- **PROVIDED RECORDS**:
=== Section Start ===

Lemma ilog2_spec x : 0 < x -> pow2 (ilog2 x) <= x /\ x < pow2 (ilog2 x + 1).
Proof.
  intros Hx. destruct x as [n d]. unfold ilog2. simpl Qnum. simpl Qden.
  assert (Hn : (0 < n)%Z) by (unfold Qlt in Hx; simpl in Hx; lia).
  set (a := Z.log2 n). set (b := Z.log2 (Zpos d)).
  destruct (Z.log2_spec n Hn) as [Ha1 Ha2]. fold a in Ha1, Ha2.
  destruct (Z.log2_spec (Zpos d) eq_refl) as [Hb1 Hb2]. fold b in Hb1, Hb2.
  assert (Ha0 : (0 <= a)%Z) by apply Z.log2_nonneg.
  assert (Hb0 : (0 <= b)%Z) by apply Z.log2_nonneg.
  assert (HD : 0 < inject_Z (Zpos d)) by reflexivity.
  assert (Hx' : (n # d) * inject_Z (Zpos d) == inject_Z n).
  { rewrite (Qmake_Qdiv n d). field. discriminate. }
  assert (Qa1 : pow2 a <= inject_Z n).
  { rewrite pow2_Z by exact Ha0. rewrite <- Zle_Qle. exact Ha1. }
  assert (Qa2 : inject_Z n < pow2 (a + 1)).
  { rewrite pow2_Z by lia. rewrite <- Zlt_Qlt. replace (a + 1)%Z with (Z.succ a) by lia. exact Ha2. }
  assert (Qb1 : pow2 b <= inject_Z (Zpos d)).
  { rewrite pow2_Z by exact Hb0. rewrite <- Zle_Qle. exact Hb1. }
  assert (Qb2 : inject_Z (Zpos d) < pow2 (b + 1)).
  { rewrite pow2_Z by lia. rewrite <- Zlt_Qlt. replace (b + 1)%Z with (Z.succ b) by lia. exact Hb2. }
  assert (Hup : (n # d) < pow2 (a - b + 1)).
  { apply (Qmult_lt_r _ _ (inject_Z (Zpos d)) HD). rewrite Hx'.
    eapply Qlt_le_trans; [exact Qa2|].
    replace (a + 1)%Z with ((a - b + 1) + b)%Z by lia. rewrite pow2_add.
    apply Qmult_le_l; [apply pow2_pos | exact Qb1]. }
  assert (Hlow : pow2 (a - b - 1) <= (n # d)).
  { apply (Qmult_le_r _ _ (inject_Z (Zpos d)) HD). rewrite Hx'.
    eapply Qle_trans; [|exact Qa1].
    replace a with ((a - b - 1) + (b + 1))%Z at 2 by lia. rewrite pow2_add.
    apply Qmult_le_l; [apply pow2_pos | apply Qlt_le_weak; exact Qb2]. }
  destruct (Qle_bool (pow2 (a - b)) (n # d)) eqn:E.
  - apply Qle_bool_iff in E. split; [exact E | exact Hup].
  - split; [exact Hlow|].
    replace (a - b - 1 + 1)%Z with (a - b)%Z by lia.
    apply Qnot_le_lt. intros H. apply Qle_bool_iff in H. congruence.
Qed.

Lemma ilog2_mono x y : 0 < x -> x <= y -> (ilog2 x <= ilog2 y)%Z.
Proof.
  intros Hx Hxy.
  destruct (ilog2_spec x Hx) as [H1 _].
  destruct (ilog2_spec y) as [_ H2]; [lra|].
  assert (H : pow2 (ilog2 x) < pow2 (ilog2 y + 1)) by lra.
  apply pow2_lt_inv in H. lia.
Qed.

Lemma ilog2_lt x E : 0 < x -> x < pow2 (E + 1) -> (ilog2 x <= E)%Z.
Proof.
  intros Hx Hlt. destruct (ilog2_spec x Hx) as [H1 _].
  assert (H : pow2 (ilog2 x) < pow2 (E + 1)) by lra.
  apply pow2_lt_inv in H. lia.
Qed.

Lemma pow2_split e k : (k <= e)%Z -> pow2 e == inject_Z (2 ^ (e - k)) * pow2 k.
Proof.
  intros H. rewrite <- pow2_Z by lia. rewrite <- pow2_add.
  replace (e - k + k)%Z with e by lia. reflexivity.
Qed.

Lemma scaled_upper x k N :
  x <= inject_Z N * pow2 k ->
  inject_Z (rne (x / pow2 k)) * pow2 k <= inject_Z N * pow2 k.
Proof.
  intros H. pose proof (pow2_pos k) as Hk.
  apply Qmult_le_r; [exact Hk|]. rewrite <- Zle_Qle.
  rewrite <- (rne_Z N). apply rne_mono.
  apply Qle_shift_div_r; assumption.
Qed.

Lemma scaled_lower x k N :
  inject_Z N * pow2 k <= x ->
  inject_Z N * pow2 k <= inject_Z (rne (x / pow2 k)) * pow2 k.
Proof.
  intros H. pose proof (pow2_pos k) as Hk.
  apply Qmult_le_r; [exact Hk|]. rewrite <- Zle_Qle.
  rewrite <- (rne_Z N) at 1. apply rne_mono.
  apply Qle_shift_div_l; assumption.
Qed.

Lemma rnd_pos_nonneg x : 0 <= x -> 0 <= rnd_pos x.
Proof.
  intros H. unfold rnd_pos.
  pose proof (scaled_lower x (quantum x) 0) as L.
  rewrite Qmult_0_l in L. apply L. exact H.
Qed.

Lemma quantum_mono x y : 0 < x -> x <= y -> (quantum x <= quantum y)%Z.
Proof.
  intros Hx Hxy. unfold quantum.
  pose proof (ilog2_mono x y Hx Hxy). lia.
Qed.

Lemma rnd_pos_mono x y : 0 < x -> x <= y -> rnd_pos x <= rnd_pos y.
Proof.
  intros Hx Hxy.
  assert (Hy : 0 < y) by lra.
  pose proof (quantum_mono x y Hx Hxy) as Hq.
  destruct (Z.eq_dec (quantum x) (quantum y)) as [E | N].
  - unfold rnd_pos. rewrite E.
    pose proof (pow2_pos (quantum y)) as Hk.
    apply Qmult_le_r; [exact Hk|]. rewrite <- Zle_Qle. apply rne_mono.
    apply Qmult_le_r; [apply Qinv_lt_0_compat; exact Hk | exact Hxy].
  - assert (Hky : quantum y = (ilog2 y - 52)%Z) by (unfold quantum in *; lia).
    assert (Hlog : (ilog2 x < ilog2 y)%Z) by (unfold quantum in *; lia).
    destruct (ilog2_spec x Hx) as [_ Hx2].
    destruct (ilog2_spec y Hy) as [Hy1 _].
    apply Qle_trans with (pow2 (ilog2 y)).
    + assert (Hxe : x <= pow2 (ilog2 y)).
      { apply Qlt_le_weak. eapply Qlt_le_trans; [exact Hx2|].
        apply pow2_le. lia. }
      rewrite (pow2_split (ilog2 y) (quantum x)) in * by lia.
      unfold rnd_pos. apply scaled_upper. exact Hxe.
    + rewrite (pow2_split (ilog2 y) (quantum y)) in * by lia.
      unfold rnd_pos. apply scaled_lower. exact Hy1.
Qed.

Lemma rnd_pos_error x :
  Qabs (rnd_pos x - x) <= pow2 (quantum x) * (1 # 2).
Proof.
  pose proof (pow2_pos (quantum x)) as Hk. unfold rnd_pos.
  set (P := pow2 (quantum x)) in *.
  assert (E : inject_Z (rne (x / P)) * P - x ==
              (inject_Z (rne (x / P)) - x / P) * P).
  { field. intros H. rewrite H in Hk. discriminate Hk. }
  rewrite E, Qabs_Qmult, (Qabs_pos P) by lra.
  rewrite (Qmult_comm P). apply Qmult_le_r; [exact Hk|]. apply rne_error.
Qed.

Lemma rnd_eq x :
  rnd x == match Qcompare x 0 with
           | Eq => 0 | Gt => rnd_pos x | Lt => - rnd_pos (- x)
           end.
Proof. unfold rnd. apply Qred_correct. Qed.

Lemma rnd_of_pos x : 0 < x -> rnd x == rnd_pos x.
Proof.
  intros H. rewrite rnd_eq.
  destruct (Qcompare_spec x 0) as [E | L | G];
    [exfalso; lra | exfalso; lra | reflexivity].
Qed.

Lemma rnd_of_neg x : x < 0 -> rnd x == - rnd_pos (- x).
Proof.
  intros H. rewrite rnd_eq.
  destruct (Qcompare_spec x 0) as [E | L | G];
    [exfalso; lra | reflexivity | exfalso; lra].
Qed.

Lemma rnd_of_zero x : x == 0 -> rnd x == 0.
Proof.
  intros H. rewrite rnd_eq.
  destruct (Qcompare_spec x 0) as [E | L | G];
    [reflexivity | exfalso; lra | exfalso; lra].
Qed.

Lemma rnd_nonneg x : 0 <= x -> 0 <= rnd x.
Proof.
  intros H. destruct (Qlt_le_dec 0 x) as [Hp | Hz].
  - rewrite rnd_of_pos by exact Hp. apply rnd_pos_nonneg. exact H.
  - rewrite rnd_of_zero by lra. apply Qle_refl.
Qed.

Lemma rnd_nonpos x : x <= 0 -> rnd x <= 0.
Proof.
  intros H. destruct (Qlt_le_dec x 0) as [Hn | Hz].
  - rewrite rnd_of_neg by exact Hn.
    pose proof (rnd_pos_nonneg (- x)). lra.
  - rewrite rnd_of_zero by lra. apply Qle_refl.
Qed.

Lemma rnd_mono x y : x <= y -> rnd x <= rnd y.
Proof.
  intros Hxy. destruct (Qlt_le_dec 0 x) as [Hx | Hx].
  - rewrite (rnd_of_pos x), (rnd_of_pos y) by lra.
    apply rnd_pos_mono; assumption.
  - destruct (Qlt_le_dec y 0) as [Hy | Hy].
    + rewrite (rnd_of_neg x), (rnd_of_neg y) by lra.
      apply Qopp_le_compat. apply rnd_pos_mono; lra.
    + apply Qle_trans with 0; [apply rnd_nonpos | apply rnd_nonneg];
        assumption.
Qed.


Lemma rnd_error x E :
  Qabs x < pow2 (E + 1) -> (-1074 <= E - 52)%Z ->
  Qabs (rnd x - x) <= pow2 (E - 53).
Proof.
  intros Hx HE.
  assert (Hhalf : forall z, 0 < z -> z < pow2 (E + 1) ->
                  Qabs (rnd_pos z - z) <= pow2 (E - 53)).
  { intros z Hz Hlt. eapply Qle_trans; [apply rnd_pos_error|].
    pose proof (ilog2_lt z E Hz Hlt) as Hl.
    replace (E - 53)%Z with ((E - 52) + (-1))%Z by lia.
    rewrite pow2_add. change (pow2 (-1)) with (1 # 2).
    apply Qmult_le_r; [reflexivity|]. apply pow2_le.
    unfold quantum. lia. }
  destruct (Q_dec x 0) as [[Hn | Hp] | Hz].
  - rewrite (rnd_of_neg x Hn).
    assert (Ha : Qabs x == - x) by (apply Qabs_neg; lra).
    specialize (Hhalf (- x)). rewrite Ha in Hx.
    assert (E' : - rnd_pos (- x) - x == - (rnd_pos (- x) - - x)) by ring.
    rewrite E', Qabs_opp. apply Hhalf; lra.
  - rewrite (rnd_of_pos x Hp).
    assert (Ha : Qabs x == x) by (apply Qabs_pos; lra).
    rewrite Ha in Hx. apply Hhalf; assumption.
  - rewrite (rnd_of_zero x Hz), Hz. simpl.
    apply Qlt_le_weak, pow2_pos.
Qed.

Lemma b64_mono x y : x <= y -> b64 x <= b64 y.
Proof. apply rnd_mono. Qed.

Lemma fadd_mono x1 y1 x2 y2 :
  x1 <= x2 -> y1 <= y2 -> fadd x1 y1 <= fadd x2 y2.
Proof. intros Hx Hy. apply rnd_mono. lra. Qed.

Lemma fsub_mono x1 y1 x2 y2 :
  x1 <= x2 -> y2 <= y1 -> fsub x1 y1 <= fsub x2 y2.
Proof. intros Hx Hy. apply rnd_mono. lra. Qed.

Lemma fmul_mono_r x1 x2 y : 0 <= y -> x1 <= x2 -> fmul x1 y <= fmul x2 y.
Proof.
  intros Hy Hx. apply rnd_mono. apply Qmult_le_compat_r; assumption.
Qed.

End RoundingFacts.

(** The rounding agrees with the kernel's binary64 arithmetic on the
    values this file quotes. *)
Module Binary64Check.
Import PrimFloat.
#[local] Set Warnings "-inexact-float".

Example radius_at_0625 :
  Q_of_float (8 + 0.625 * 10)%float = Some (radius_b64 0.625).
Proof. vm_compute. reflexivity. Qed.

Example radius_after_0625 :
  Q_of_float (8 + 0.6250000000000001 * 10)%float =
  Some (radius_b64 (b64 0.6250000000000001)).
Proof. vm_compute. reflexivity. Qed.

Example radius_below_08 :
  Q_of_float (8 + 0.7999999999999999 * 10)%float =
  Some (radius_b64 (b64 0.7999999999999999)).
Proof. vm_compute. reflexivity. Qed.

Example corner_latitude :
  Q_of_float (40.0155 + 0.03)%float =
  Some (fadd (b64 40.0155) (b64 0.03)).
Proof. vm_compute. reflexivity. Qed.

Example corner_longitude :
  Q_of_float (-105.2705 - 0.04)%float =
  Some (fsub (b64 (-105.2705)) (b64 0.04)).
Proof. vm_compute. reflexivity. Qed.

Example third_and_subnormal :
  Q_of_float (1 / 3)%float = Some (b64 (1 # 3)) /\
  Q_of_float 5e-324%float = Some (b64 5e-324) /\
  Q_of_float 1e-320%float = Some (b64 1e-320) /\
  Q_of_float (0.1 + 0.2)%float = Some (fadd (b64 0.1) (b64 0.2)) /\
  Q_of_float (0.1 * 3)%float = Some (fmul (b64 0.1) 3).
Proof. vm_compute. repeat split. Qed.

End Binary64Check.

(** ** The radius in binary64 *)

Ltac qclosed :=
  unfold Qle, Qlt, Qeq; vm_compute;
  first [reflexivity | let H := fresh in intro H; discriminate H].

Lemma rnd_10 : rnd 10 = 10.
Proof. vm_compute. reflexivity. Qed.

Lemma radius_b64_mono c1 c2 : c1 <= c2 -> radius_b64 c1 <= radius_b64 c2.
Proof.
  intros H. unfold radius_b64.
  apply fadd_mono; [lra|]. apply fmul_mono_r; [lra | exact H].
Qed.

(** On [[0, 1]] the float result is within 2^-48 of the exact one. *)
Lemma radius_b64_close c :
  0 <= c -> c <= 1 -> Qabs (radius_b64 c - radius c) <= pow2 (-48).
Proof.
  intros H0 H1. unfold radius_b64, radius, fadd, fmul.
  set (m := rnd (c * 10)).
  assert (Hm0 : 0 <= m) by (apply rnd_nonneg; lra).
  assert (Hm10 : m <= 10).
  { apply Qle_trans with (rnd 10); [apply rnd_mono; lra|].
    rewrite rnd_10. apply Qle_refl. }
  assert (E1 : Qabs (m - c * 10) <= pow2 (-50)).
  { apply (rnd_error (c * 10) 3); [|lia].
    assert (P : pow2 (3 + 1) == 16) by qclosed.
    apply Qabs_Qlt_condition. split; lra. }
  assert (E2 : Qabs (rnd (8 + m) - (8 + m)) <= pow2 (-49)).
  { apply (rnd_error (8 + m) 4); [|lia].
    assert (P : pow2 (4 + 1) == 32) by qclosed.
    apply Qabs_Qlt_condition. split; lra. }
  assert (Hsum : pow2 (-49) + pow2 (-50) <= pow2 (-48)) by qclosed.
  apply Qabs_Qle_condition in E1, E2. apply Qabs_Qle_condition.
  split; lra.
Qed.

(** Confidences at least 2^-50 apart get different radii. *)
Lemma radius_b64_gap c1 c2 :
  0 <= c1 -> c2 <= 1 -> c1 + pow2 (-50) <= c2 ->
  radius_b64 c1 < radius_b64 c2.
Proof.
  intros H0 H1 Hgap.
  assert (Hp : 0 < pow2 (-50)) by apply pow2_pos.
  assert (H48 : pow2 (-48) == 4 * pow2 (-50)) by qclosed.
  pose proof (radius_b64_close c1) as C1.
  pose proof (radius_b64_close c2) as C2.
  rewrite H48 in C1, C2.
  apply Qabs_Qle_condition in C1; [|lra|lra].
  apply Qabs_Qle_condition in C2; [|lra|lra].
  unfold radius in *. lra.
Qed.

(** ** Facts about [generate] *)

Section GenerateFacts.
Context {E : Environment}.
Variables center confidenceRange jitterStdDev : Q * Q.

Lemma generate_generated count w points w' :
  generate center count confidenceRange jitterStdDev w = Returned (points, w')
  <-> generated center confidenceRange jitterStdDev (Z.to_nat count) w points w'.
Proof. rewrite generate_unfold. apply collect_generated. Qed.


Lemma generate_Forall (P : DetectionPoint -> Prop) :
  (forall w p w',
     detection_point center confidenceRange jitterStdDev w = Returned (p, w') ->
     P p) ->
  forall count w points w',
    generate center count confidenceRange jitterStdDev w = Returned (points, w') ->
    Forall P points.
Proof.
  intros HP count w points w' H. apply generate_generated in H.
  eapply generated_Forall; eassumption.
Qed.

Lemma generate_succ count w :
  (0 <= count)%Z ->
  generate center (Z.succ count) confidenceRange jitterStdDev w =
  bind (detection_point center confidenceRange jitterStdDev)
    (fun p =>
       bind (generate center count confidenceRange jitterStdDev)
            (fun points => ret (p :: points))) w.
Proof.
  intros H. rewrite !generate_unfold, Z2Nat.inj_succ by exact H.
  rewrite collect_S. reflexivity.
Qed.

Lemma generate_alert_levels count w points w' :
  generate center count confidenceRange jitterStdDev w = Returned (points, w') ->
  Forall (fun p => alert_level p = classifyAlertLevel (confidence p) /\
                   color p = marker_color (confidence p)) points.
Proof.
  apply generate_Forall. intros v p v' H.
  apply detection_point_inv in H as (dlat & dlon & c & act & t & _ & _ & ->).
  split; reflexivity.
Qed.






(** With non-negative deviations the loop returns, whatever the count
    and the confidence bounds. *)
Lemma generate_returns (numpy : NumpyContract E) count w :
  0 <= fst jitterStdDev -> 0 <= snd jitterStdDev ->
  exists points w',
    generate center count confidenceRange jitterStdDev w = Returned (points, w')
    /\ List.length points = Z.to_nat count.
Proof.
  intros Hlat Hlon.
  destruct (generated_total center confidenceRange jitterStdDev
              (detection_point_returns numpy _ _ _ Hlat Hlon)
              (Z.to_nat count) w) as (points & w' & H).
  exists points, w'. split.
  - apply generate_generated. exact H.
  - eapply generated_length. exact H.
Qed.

=== Section End ===

- **PROBLEM**:
Working from the material above, restate word for word the lines between the line with "pose proof (pow2_pos (quantum x))" and the line with "rewrite E, Qabs_Qmult, (Qabs_pos P) by lra.", both included, and only those.

- **RESULT OF THE EXERCISE**:
  pose proof (pow2_pos (quantum x)) as Hk. unfold rnd_pos.
  set (P := pow2 (quantum x)) in *.
  assert (E : inject_Z (rne (x / P)) * P - x ==
              (inject_Z (rne (x / P)) - x / P) * P).
  { field. intros H. rewrite H in Hk. discriminate Hk. }
  rewrite E, Qabs_Qmult, (Qabs_pos P) by lra.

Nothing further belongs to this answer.